Collected data entries:
○ ○ ○ ○ ○ ○ ○

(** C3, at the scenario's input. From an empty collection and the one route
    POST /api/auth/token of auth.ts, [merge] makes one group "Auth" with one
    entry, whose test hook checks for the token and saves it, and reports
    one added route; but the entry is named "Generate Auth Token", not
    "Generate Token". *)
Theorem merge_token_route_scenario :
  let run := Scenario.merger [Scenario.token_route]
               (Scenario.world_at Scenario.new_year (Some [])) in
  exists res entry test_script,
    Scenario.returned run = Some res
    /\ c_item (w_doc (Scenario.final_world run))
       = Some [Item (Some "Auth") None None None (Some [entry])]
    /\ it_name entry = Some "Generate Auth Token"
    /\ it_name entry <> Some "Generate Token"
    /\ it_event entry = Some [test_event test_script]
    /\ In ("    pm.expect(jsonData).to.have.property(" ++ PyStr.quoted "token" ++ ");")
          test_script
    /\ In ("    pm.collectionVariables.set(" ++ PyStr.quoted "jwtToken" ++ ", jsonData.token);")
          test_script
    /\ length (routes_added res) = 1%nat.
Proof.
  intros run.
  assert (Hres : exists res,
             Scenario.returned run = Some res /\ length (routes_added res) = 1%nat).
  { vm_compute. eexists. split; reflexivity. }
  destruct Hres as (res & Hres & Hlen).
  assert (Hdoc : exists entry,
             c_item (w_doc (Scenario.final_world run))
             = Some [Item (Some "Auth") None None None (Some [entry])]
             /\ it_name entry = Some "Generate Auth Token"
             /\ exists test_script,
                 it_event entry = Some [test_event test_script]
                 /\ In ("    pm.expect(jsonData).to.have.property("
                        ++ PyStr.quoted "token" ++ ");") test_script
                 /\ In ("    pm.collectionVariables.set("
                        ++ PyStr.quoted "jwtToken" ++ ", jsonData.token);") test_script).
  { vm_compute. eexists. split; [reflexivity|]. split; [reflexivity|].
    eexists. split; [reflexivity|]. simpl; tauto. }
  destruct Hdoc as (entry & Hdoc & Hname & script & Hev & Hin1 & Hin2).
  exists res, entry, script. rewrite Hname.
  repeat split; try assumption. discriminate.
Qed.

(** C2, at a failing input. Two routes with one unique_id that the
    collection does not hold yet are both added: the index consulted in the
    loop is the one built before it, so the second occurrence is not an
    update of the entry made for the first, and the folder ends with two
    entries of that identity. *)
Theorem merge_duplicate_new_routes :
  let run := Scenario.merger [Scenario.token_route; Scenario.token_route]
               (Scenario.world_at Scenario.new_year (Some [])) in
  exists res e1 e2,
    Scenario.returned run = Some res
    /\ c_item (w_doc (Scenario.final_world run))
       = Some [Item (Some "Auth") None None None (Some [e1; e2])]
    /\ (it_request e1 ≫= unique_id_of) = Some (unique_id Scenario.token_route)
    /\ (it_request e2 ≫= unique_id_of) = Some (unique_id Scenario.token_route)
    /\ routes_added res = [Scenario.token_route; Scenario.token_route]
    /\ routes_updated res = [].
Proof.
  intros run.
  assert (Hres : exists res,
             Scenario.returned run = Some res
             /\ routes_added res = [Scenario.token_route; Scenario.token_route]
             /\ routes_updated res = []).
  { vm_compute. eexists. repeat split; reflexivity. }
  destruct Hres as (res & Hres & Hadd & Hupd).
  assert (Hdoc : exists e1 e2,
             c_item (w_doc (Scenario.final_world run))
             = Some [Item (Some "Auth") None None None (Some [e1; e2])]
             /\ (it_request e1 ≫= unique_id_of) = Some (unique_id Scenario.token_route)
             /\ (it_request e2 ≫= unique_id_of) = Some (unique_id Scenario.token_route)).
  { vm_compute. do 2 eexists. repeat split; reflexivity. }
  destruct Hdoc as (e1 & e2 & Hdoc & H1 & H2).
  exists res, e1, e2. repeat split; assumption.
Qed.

○ ○ ○ ○ ○ ○ ○

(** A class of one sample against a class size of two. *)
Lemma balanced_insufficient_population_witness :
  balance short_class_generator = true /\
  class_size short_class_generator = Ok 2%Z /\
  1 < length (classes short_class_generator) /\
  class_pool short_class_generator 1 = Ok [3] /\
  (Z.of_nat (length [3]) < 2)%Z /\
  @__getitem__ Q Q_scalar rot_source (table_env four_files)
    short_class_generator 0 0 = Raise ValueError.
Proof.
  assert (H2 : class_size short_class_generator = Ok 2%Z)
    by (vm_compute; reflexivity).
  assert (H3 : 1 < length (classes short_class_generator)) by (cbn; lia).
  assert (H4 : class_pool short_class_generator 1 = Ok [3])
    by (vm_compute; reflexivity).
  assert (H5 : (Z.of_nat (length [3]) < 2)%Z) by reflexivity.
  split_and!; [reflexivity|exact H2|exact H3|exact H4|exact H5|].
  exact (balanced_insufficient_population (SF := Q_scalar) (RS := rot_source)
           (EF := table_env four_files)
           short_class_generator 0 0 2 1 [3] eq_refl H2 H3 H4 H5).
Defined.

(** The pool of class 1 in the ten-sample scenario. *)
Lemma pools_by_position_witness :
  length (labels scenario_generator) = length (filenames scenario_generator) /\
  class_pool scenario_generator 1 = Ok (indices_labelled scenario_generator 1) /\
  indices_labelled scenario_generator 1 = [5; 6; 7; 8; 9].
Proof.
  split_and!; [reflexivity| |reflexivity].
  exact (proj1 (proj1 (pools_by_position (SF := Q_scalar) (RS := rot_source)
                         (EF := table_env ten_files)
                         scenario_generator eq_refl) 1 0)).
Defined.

○ ○ ○ ○ ○ ○ ○

WHAT YOU SHOULD DO:
Each line above with the word "jwtToken" must be returned.

TASK OUTPUT:
    /\ In ("    pm.collectionVariables.set(" ++ PyStr.quoted "jwtToken" ++ ", jsonData.token);")
                        ++ PyStr.quoted "jwtToken" ++ ", jsonData.token);") test_script).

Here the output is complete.